(* ===== verification/MetadataFacts.v ===== *)
(** Properties of the cluster metadata: what [validate] accepts, quorums, the
    payload round trip and the atomicity of [publish]. *)

From S2P Require Import Prelude Assoc PyFloat PyValue Json JsonFacts Checksum Envelope Files Models KernelConfig CollectionIdentity Mutation Journal JournalFacts Metadata.
Import KernelFacts EntryFacts.

Import ClusterMetadata.

(** * What a valid record is *)

Definition member_ok (m : string * (string * Z)) : Prop :=
  m.1 <> "" /\ m.2.1 <> "" /\ 0 < m.2.2 <= 65535.

Record placement_ok (members : list (string * (string * Z))) (kv : Z * ShardPlacement.t) : Prop := {
  placement_id : ShardPlacement.shard_id kv.2 = kv.1;
  placement_term : 0 < ShardPlacement.term kv.2;
  placement_epoch_pos : 0 < ShardPlacement.placement_epoch kv.2;
  placement_nodup : NoDup (ShardPlacement.replicas kv.2);
  placement_leader : ShardPlacement.leader kv.2 ∈ ShardPlacement.replicas kv.2;
  placement_committed : ShardPlacement.committed_index kv.2 <= ShardPlacement.last_log_index kv.2;
  placement_members : forall node, node ∈ ShardPlacement.replicas kv.2 -> node ∈ members.*1 }.

Definition request_ok (kv : string * pyval) : Prop :=
  kv.1 <> "" /\ exists d status, kv.2 = PDict d /\ keys_are d REQUEST_RECORD_FIELDS = true /\
    Forall (fun name => exists z, dict_get d name = Some (PInt z))
      ["shard_id"; "term"; "index"; "checksum"] /\
    dict_get d "status" = Some (PStr status) /\ status ∈ ["prepared"; "committed"].

Record metadata_ok (m : t) : Prop := {
  metadata_id : cluster_id m <> "";
  metadata_dimension : 0 < dimension m;
  metadata_count : 0 < shard_count m;
  metadata_replication : 0 < replication_factor m <= Z.of_nat (length (members m));
  metadata_routing : routing_version m = ROUTING_VERSION;
  metadata_epoch : 0 < epoch m;
  metadata_config : exists k, valid k /\ Kernel.dimension k = dimension m /\
    collection_config m ≡ₚ Kernel.to_python k;
  metadata_members : Forall member_ok (members m);
  metadata_cover : forall i, i ∈ (shards m).*1 <-> 0 <= i < shard_count m;
  metadata_shards : Forall (placement_ok (members m)) (shards m);
  metadata_requests : Forall request_ok (request_table m) }.

(** * Lemmas *)

Lemma assoc_has_spec {K V} `{EqDecision K} (l : list (K * V)) k :
  assoc_has l k = true <-> k ∈ l.*1.
Proof.
  unfold assoc_has. destruct (assoc_get l k) eqn:H.
  - split; [intros _|done]. apply assoc_get_elem_2 in H. apply list_elem_of_fmap. by exists (k, v).
  - split; [done|]. intros Hin. by apply assoc_get_None in H.
Qed.

Lemma quorum_le p :
  ShardPlacement.replicas p <> [] ->
  ShardPlacement.quorum p <= Z.of_nat (length (ShardPlacement.replicas p)).
Proof.
  unfold ShardPlacement.quorum. destruct (ShardPlacement.replicas p) as [|x l]; [done|]. intros _.
  simpl length. pose proof (Z.div_mod (Z.of_nat (S (length l))) 2).
  pose proof (Z.mod_pos_bound (Z.of_nat (S (length l))) 2). lia.
Qed.

Lemma check_member_Ok m : check_member m = Ok tt <-> member_ok m.
Proof.
  destruct m as [node [host port]]. unfold check_member, member_ok. cbn [fst snd]. split.
  - intros H. inv_py. split_and!; done || lia.
  - intros (Hn & Hh & Hp). rewrite (bool_decide_eq_false_2 _ Hn), (bool_decide_eq_false_2 _ Hh).
    rewrite (proj2 (Z.leb_gt _ _)), (proj2 (Z.ltb_ge _ _)) by lia. done.
Qed.

Lemma check_placement_Ok members kv :
  check_placement members kv = Ok tt <-> placement_ok members kv.
Proof.
  destruct kv as [id p]. unfold check_placement. split.
  - intros H. inv_py. split; cbn [fst snd]; try done; try lia.
    + unfold str_in in *. by inv_py.
    + intros node Hnode. apply assoc_has_spec.
      destruct (assoc_has members node) eqn:Hm; [done|]. exfalso.
      match goal with H : existsb _ _ = false |- _ => rename H into He end.
      assert (existsb (fun node => negb (assoc_has members node)) (ShardPlacement.replicas p) = true);
        [|congruence].
      apply existsb_exists. exists node. rewrite Hm. split; [by apply list_elem_of_In|done].
  - intros [Hid Ht He Hnd Hl Hc Hm]; cbn [fst snd] in *.
    rewrite Hid, Z.eqb_refl, !(proj2 (Z.leb_gt _ _)) by done.
    rewrite (bool_decide_eq_true_2 _ Hnd). unfold str_in. rewrite (bool_decide_eq_true_2 _ Hl).
    assert (ShardPlacement.quorum p <= Z.of_nat (length (ShardPlacement.replicas p))) as Hq.
    { apply quorum_le. intros Hr. rewrite Hr in Hl. by apply elem_of_nil in Hl. }
    rewrite (proj2 (Z.ltb_ge _ _) Hq), (proj2 (Z.ltb_ge _ _) Hc). cbn [negb orb raise_if mbind res_bind].
    destruct (existsb _ _) eqn:Hex; [|done]. exfalso.
    apply existsb_exists in Hex as (node & Hin%list_elem_of_In & Hn).
    apply Hm, assoc_has_spec in Hin. by rewrite Hin in Hn.
Qed.

Lemma check_request_Ok kv : check_request kv = Ok tt <-> request_ok kv.
Proof.
  destruct kv as [rid request]. unfold check_request, request_ok; cbn [fst snd]. split.
  - intros H. inv_py. unfold str_in in *. inv_py. split; [done|].
    match goal with H : for_each _ _ = _ |- _ => apply for_each_Ok in H; rename H into Hf end.
    eexists _, _. split_and!; try done.
    eapply Forall_impl; [exact Hf|]. simpl. intros name Hn. inv_py. by eexists.
  - intros (Hr & d & status & -> & Hk & Hf & Hs & Hin).
    rewrite (bool_decide_eq_false_2 _ Hr). cbn [is_dict negb orb raise_if mbind res_bind as_dict].
    rewrite Hk. cbn [negb raise_if mbind res_bind].
    replace (for_each _ _) with (Ok tt).
    2:{ symmetry. apply for_each_Ok. eapply Forall_impl; [exact Hf|]. simpl.
        intros name [z Hz]. unfold dict_item. by rewrite Hz. }
    cbn [mbind res_bind]. unfold dict_item. rewrite Hs. cbn [mbind res_bind as_str].
    unfold str_in. by rewrite (bool_decide_eq_true_2 _ Hin).
Qed.

Lemma covers_shards_spec m :
  covers_shards m = true <-> (forall i, i ∈ (shards m).*1 <-> 0 <= i < shard_count m).
Proof.
  unfold covers_shards. rewrite andb_true_iff, !forallb_forall. split.
  - intros [H1 H2] i. split.
    + intros ([k p] & -> & Hin)%list_elem_of_fmap. apply list_elem_of_In, H1 in Hin.
      cbn in Hin |- *. inv_py. lia.
    + intros Hi. apply assoc_has_spec, H2, list_elem_of_In, elem_of_seqZ. lia.
  - intros H. split.
    + intros [k p] Hin%list_elem_of_In. assert (k ∈ (shards m).*1) as Hk.
      { apply list_elem_of_fmap. by exists (k, p). }
      apply H in Hk. cbn. rewrite (proj2 (Z.leb_le _ _)), (proj2 (Z.ltb_lt _ _)) by lia. done.
    + intros i Hi%list_elem_of_In%elem_of_seqZ. apply assoc_has_spec, H. lia.
Qed.

(** ** What [validate] accepts *)

Lemma validate_Ok m m' :
  validate m = Ok m' <->
  metadata_ok m /\ exists c, canonical_collection_config (PDict (collection_config m)) (dimension m) = Ok c /\
    m' = set_collection_config c m.
Proof.
  unfold validate. split.
  - intros H. inv_py.
    repeat match goal with H : for_each _ _ = Ok ?u |- _ => destruct u; apply for_each_Ok in H end.
    match goal with H : canonical_collection_config _ _ = Ok ?c |- _ =>
      rename H into Hc; rename c into config end.
    split; [|by eexists].
    pose proof Hc as Hc'. apply canonical_config_inv in Hc' as (d & k & [= <-] & Hk & Hdim & Hd & _).
    split; try done; try lia.
    + by exists k.
    + eapply Forall_impl; [eassumption|]. intros. by apply check_member_Ok.
    + by apply covers_shards_spec.
    + eapply Forall_impl; [eassumption|]. intros. by apply check_placement_Ok.
    + eapply Forall_impl; [eassumption|]. intros. by apply check_request_Ok.
  - intros [[Hid Hd Hc Hr Hv He _ Hm Hcov Hs Hq] (c & Hcan & ->)].
    rewrite (bool_decide_eq_false_2 _ Hid), Hv, (proj2 (Z.leb_gt _ _) Hd),
      (proj2 (Z.leb_gt _ _) Hc), (proj2 (Z.leb_gt _ _) He), (proj2 (Z.leb_gt _ _) (proj1 Hr)),
      (proj2 (Z.ltb_ge _ _) (proj2 Hr)). change (ROUTING_VERSION =? ROUTING_VERSION) with true.
    cbn [negb orb raise_if mbind res_bind]. rewrite Hcan. cbn [mbind res_bind].
    rewrite (proj2 (for_each_Ok check_member (members m) tt)) by (eapply Forall_impl; [exact Hm|]; intros; by apply check_member_Ok).
    rewrite (proj2 (covers_shards_spec m) Hcov).
    cbn [negb raise_if mbind res_bind].
    rewrite (proj2 (for_each_Ok (check_placement (members m)) (shards m) tt)) by (eapply Forall_impl; [exact Hs|]; intros; by apply check_placement_Ok).
    cbn [mbind res_bind].
    rewrite (proj2 (for_each_Ok check_request (request_table m) tt)) by (eapply Forall_impl; [exact Hq|]; intros; by apply check_request_Ok).
    done.
Qed.

Lemma set_config_same m : set_collection_config (collection_config m) m = m.
Proof. by destruct m. Qed.

(** A valid record passes, and comes out with the configuration the kernel
    renders. *)
Lemma validate_metadata_ok m :
  metadata_ok m ->
  exists k, valid k /\ Kernel.dimension k = dimension m /\
    collection_config m ≡ₚ Kernel.to_python k /\
    validate m = Ok (set_collection_config (Kernel.to_python k) m).
Proof.
  intros Hm. destruct (metadata_config m Hm) as (k & Hk & Hd & Hc). exists k.
  split_and!; try done. apply validate_Ok. split; [done|].
  exists (Kernel.to_python k). split; [|done]. rewrite <- Hd. by apply canonical_config_of_valid.
Qed.

(** * Quorums *)

(** Two quorums of a placement share a replica. *)
Lemma quorums_intersect p q1 q2 :
  NoDup q1 -> NoDup q2 ->
  q1 ⊆ ShardPlacement.replicas p -> q2 ⊆ ShardPlacement.replicas p ->
  ShardPlacement.quorum p <= Z.of_nat (length q1) ->
  ShardPlacement.quorum p <= Z.of_nat (length q2) ->
  exists node, node ∈ q1 /\ node ∈ q2.
Proof.
  intros Hn1 Hn2 H1 H2 Hq1 Hq2.
  destruct (decide (Exists (fun node => node ∈ q2) q1)) as [Hex|Hex].
  { apply Exists_exists in Hex as (node & ? & ?). by exists node. }
  exfalso. apply Forall_Exists_neg in Hex. rewrite Forall_forall in Hex.
  assert (NoDup (q1 ++ q2)) as Hn by (by apply NoDup_app).
  assert (q1 ++ q2 ⊆+ ShardPlacement.replicas p) as Hsub.
  { apply NoDup_submseteq; [done|]. intros x [Hx|Hx]%elem_of_app; [by apply H1|by apply H2]. }
  apply submseteq_length in Hsub. rewrite length_app in Hsub.
  unfold ShardPlacement.quorum in *.
  pose proof (Z.div_mod (Z.of_nat (length (ShardPlacement.replicas p))) 2).
  pose proof (Z.mod_pos_bound (Z.of_nat (length (ShardPlacement.replicas p))) 2). lia.
Qed.

(** * The payload round trip *)

Lemma is_space_digit c : is_digit c = true -> is_space c = false.
Proof.
  unfold is_digit, is_space. rewrite andb_true_iff. intros [H1%Z.leb_le H2%Z.leb_le].
  apply orb_false_iff. rewrite !andb_false_iff, !Nat.leb_gt. lia.
Qed.

Lemma lstrip_digits s : all_digits s = true -> lstrip s = s.
Proof.
  destruct s as [|c s]; [done|]. simpl. intros [Hc _]%andb_true_iff. by rewrite is_space_digit.
Qed.

Lemma srev_onto_app s t acc : srev_onto (s +:+ t) acc = srev_onto t (srev_onto s acc).
Proof. revert acc; induction s as [|c s IH]; intros acc; [done|]. rewrite sapp_cons. simpl. auto. Qed.

Lemma srev_onto_spec s acc : srev_onto s acc = srev s +:+ acc.
Proof.
  unfold srev. revert acc; induction s as [|c s IH]; intros acc; [done|]. simpl.
  rewrite IH, (IH (String c "")), sapp_assoc. done.
Qed.

Lemma srev_cons c s : srev (String c s) = srev s +:+ String c "".
Proof. unfold srev at 1. simpl. by rewrite srev_onto_spec. Qed.

Lemma srev_app s t : srev (s +:+ t) = srev t +:+ srev s.
Proof.
  induction s as [|c s IH]; [by rewrite sapp_nil_l, sapp_nil_r|].
  rewrite sapp_cons, !srev_cons, IH. by rewrite sapp_assoc.
Qed.

Lemma srev_involutive s : srev (srev s) = s.
Proof. induction s as [|c s IH]; [done|]. by rewrite srev_cons, srev_app, IH. Qed.

Lemma all_digits_srev s acc :
  all_digits s = true -> all_digits acc = true -> all_digits (srev_onto s acc) = true.
Proof.
  revert acc; induction s as [|c s IH]; intros acc; simpl; [done|].
  intros [Hc Hs]%andb_true_iff Ha. apply IH; [done|]. simpl. by rewrite Hc.
Qed.

Lemma strip_digits s : all_digits s = true -> strip s = s.
Proof.
  intros H. unfold strip. rewrite (lstrip_digits s) by done.
  rewrite lstrip_digits by (by apply all_digits_srev). apply srev_involutive.
Qed.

(ASSIGNMENT) Within the records above, the line carrying "Lemma srev_involutive s : srev (srev s) = s." starts the range and the last line ends it. Set down that range exactly.

(ANSWER TO THIS PROBLEM)
Lemma srev_involutive s : srev (srev s) = s.
Proof. induction s as [|c s IH]; [done|]. by rewrite srev_cons, srev_app, IH. Qed.

Lemma all_digits_srev s acc :
  all_digits s = true -> all_digits acc = true -> all_digits (srev_onto s acc) = true.
Proof.
  revert acc; induction s as [|c s IH]; intros acc; simpl; [done|].
  intros [Hc Hs]%andb_true_iff Ha. apply IH; [done|]. simpl. by rewrite Hc.
Qed.

Lemma strip_digits s : all_digits s = true -> strip s = s.
Proof.
  intros H. unfold strip. rewrite (lstrip_digits s) by done.
  rewrite lstrip_digits by (by apply all_digits_srev). apply srev_involutive.
Qed.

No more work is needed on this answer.